> _ASSIGNMENT_:
Using the records below, transcribe word for word the stretch from the line that contains "intros Hv Hx Hch." through the line that contains "destruct (freed_volume fs", both end lines included, and nothing else.

(Stored items)
Lemma fs_alloc_cluster_ok fs prev zero : VolOk fs → prev_ok fs prev → count_exact fs → ∃ fs',
  fs_alloc_cluster fs prev zero = Ret (found (fs_choice fs), fs') ∧
  match fs_choice fs with
  | Some c => FsAllocated fs fs' prev zero c ∧ count_exact fs'
  | None => Kept (λ _, False) fs fs' ∧ fs_info fs' = fs_info fs ∧ free_now fs' = free_now fs ∧
      ∀ c, 0 ≤ c < fs_end fs → entry (fs_fat_type fs) (fs_table fs') c = entry (fs_fat_type fs) (fs_table fs) c
  end.
Proof.
  intros Hv Hp Hx. unfold fs_alloc_cluster. destruct (alloc_table_ok fs prev Hv Hp) as (fs1 & -> & HK1 & Hi1 & H1).
  destruct (fs_choice fs) as [c|]; cbn [found]; run; [|exists fs1; by destruct H1].
  destruct H1 as [HL Hst1]. pose proof (li_range _ _ _ _ HL) as Hc. pose proof (ke_ok _ _ _ HK1) as Hv1.
  assert (∃ fs2, (if zero then
      at_ ← offset_from_cluster fs1 c;
      let? (_, self) := on_disk fs1 (st_seek (fs_disk fs1) (SeekStart at_)) in
      size ← fs_cluster_size self;
      on_disk self (write_zeros (fs_disk self) size)
    else Ret (Ok tt, fs1)) = Ret (Ok tt, fs2) ∧ Kept (zeroed fs zero c) fs1 fs2 ∧ agree (fat_bytes fs1) (fs_table fs2) (fs_table fs1) ∧
    fs_info fs2 = fs_info fs1 ∧ fs_status fs2 = fs_status fs1 ∧ ∀ j, zeroed fs zero c j → v_byte (fs_disk fs2) j = 0)
    as (fs2 & -> & HK2 & Ha2 & Hi2 & Hst2 & Hz2).
  { destruct (Kept_cluster _ _ _ c HK1) as (Ea & Eb & Ee). unfold zeroed, in_cluster. destruct zero.
    - destruct (zero_cluster_ok fs1 c Hv1) as (fs2 & E & HK & Ha & Hi & Hst & Hz); [by rewrite Ee|]. exists fs2. unfold in_cluster in *. rewrite Ea, Eb in *.
      split_and!; [done| |done|done|done|intros j [_ Hj]; by apply Hz]. eapply Kept_weaken; [|exact HK]. by intros j Hj.
    - exists fs1. split_and!; [done|by apply Kept_refl|done|done|done|by intros j [? _]]. }
  run. pose proof (total_small fs Hv). unfold fs_end in Hc. rewrite add_u_ok by lia. run.
  pose proof (free_now_range fs1 Hv1) as Hr1. pose proof (li_count _ _ _ _ HL) as Hcnt. pose proof (ke_total _ _ _ HK1).
  assert (map_free_clusters (set_next_free_cluster (fs_info fs2) (c + 1)) (λ n, sub_u 32 n 1) = Ret (info_allocated (fs_info fs) c)) as ->.
  { unfold map_free_clusters, set_next_free_cluster, info_allocated. rewrite Hi2, Hi1. cbn [free_cluster_count next_free_cluster].
    unfold count_exact in Hx. destruct (free_cluster_count (fs_info fs)) as [n|]; [|done]. rewrite (Hx n eq_refl). rewrite sub_u_ok by lia. done. }
  run. exists (fs_set_info fs2 (info_allocated (fs_info fs) c)). split; [done|].
  assert (Kept (zeroed fs zero c) fs fs2) as HK by (eapply Kept_trans; [eapply Kept_weaken; [|exact HK1]; done|done]).
  pose proof (free_now_agree _ _ _ HK2 Hv1 Ha2) as Ef.
  split; [split; [|eapply (Linked_agree fs fs1); try done|done|by cbn; rewrite Hst2|done]|].
  - apply Kept_info; [done|]. cbn. intros n [= <-]. lia.
  - cbn. by rewrite (ke_type _ _ _ HK).
  - intros x Hxr. rewrite <- (ke_type _ _ _ HK1). apply (table_agree fs1); try done; [by apply (ke_type _ _ _ HK2)|].
    unfold fs_end in *. by rewrite (ke_total _ _ _ HK1).
  - unfold count_exact, info_allocated in *. cbn. intros n Hn. destruct (free_cluster_count (fs_info fs)) as [m|]; [|done]. injection Hn as <-.
    change (free_now (fs_set_info fs2 _)) with (free_now fs2). rewrite (Hx m eq_refl), Ef. lia.
Qed.

(** ** Freeing *)

(** A chain of clusters of the volume, all in use. *)
Record fs_chain fs (c : Z) (l : list Z) : Prop := {
  ch_chain : chain (fs_fat_type fs) (fs_table fs) c l;
  ch_in x : x ∈ l → 2 ≤ x < fs_end fs;
  ch_used x : x ∈ l → entry (fs_fat_type fs) (fs_table fs) x ≠ Free;
}.

Lemma chain_fuel_ok fs c l : VolOk fs → fs_chain fs c l → (length l ≤ chain_fuel fs)%nat ∧ zlen l ≤ fs_total_clusters fs.
Proof.
  intros Hv []. assert (length l ≤ length (range 2 (fs_end fs)))%nat as H.
  { apply submseteq_length, NoDup_submseteq; [by eapply chain_NoDup|]. intros x Hx. apply elem_of_range. by apply ch_in0. }
  unfold range, fs_end in H. rewrite length_seqZ in H. unfold chain_fuel, zlen. pose proof (vo_total fs Hv). lia.
Qed.

Definition info_freed (i : FsInfoSector) (k : Z) : FsInfoSector :=
  match free_cluster_count i with Some n => mkInfo (Some (n + k)) (next_free_cluster i) true | None => i end.

Lemma map_freed fs k : count_exact fs → VolOk fs → 0 ≤ k → free_now fs + k ≤ fs_total_clusters fs →
  map_free_clusters (fs_info fs) (λ n, add_u 32 n k) = Ret (info_freed (fs_info fs) k).
Proof.
  intros Hx Hv Hk Hs. pose proof (total_small fs Hv). pose proof (free_now_range fs Hv). unfold map_free_clusters, info_freed, count_exact in *.
  destruct (free_cluster_count (fs_info fs)) as [n|]; [|done]. rewrite (Hx n eq_refl). by rewrite add_u_ok by lia.
Qed.

Lemma exact_freed fs fs' k : count_exact fs → fs_info fs' = info_freed (fs_info fs) k → free_now fs' = free_now fs + k → count_exact fs'.
Proof.
  intros Hx Ei Ef n Hn. rewrite Ei in Hn. unfold info_freed, count_exact in *. destruct (free_cluster_count (fs_info fs)) as [m|] eqn:E; [|congruence].
  injection Hn as <-. rewrite Ef. by rewrite (Hx m eq_refl).
Qed.

(** The clusters of [l] are freed, the others keep their entries. *)
Record Freed fs fs' (l : list Z) : Prop := {
  fr_kept : Kept (λ _, False) fs fs';
  fr_free x : x ∈ l → entry (fs_fat_type fs) (fs_table fs') x = Free;
  fr_count : free_now fs' = free_now fs + zlen l;
  fr_info : fs_info fs' = info_freed (fs_info fs) (zlen l);
  fr_exact : count_exact fs';
}.

(** From the slice of the tables to the volume. *)
Lemma freed_count fs f l : VolOk fs → NoDup l → (∀ x, x ∈ l → 2 ≤ x < fs_end fs) →
  (∀ x, x ∈ l → entry (fs_fat_type fs) (fs_table fs) x ≠ Free ∧ entry (fs_fat_type fs) f x = Free) →
  (∀ x, 2 ≤ x < fs_end fs → x ∉ l → entry_free (fs_fat_type fs) f x = entry_free (fs_fat_type fs) (fs_table fs) x) →
  num_free (fs_fat_type fs) f 2 (fs_end fs) = free_now fs + zlen l.
Proof.
  intros Hv Hnd Hin Hl Ho. apply num_free_list; [done| |done]. intros x Hx. split; [by apply Hin|]. destruct (Hl x Hx) as [Hu Hf].
  assert (in_table (fs_fat_type fs) (v_size (fs_slice fs)) x) as Ht by (apply fs_entries; [done|]; specialize (Hin x Hx); unfold fs_end in Hin; lia).
  split.
  - destruct (entry_free _ (fs_table fs) x) eqn:E; [|done]. by apply (entry_Free_iff _ _ _ _ Ht) in E.
  - by apply (entry_Free_iff _ _ _ _ Ht).
Qed.

(** The end of both operations: the information sector counts the clusters of [l]. *)
Lemma freed_volume fs d l : VolOk fs → count_exact fs → NoDup l → (∀ x, x ∈ l → 2 ≤ x < fs_end fs) →
  (∀ x, x ∈ l → entry (fs_fat_type fs) (fs_table fs) x ≠ Free ∧ entry (fs_fat_type fs) (v_byte d) x = Free) →
  (∀ x, 2 ≤ x < fs_end fs → x ∉ l → entry_free (fs_fat_type fs) (v_byte d) x = entry_free (fs_fat_type fs) (fs_table fs) x) →
  v_ok d → v_frame (fs_slice fs) d →
  map_free_clusters (fs_info (sl_inner d)) (λ n, add_u 32 n (zlen l)) = Ret (info_freed (fs_info fs) (zlen l)) ∧
  Freed fs (fs_set_info (sl_inner d) (info_freed (fs_info fs) (zlen l))) l ∧ fs_table (sl_inner d) = v_byte d.
Proof.
  intros Hv Hx Hnd Hin Hl Ho Hok Hfr. destruct (slice_kept fs d Hv Hok Hfr) as (HK & Hi & Htab & _).
  assert (free_now (sl_inner d) = free_now fs + zlen l) as Hcnt.
  { unfold free_now at 1, fs_end. rewrite Htab, (ke_type _ _ _ HK), (ke_total _ _ _ HK). by apply freed_count. }
  pose proof (free_now_range _ (ke_ok _ _ _ HK)) as Hr. rewrite (ke_total _ _ _ HK) in Hr. pose proof (zlen_nonneg l).
  split; [rewrite Hi; apply map_freed; done || lia|]. split; [|done].
  split; try done; [apply Kept_info; [done|]| |by eapply (exact_freed fs)].
  - unfold info_freed. destruct (free_cluster_count _); cbn; apply Hv.
  - intros x Hxl. change (fs_table (fs_set_info (sl_inner d) _)) with (fs_table (sl_inner d)). rewrite Htab. by apply Hl.
Qed.

Lemma free_cluster_chain_ok fs c l : VolOk fs → count_exact fs → fs_chain fs c l → ∃ fs',
  free_cluster_chain fs c = Ret (Ok tt, fs') ∧ Freed fs fs' l ∧
  (∀ x, 0 ≤ x < fs_end fs → x ∉ l → entry (fs_fat_type fs) (fs_table fs') x = entry (fs_fat_type fs) (fs_table fs) x).
Proof.
  intros Hv Hx Hch. destruct (chain_fuel_ok fs c l Hv Hch) as [Hfuel Hlen]. pose proof (total_small fs Hv). destruct Hch as [Hc Hin Hu].
  unfold free_cluster_chain, cluster_iter. destruct (fs_slice_ok fs Hv) as [-> Hok]. run. pose proof (fs_entries fs Hv) as Ht.
  assert (∀ x, x ∈ l → in_table (fs_fat_type fs) (v_size (fs_slice fs)) x) as Hlt by (intros x Hxl; specialize (Hin x Hxl); apply Ht; unfold fs_end in Hin; lia).
  destruct (ci_free_chain (fs_fat_type fs) (fs_slice fs) c l (chain_fuel fs) 0) as (d & E & [Hok' Hsz Hfr Hfree Hoth]); [done|done|done|done|lia|lia|].
  unfold ClusterIterator_new, iter_at in *. rewrite E. run. cbn [ci_fat]. rewrite Z.add_0_l.
  destruct (freed_volume fs d l) as (-> & HF & Htab); try done; [by eapply chain_NoDup|by intros x Hxl; auto| |].
  { intros x Hr Hn. unfold entry_free. rewrite Hoth; [done|apply Ht; unfold fs_end in Hr; lia|done]. }
  run. eexists. split; [done|]. split; [done|]. intros x Hxr Hn.
  change (fs_table (fs_set_info (sl_inner d) _)) with (fs_table (sl_inner d)). rewrite Htab. apply entry_raw_eq, Hoth; [by apply Ht|done].
Qed.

> _EXERCISE RESPONSE_:
  intros Hv Hx Hch. destruct (chain_fuel_ok fs c l Hv Hch) as [Hfuel Hlen]. pose proof (total_small fs Hv). destruct Hch as [Hc Hin Hu].
  unfold free_cluster_chain, cluster_iter. destruct (fs_slice_ok fs Hv) as [-> Hok]. run. pose proof (fs_entries fs Hv) as Ht.
  assert (∀ x, x ∈ l → in_table (fs_fat_type fs) (v_size (fs_slice fs)) x) as Hlt by (intros x Hxl; specialize (Hin x Hxl); apply Ht; unfold fs_end in Hin; lia).
  destruct (ci_free_chain (fs_fat_type fs) (fs_slice fs) c l (chain_fuel fs) 0) as (d & E & [Hok' Hsz Hfr Hfree Hoth]); [done|done|done|done|lia|lia|].
  unfold ClusterIterator_new, iter_at in *. rewrite E. run. cbn [ci_fat]. rewrite Z.add_0_l.
  destruct (freed_volume fs d l) as (-> & HF & Htab); try done; [by eapply chain_NoDup|by intros x Hxl; auto| |].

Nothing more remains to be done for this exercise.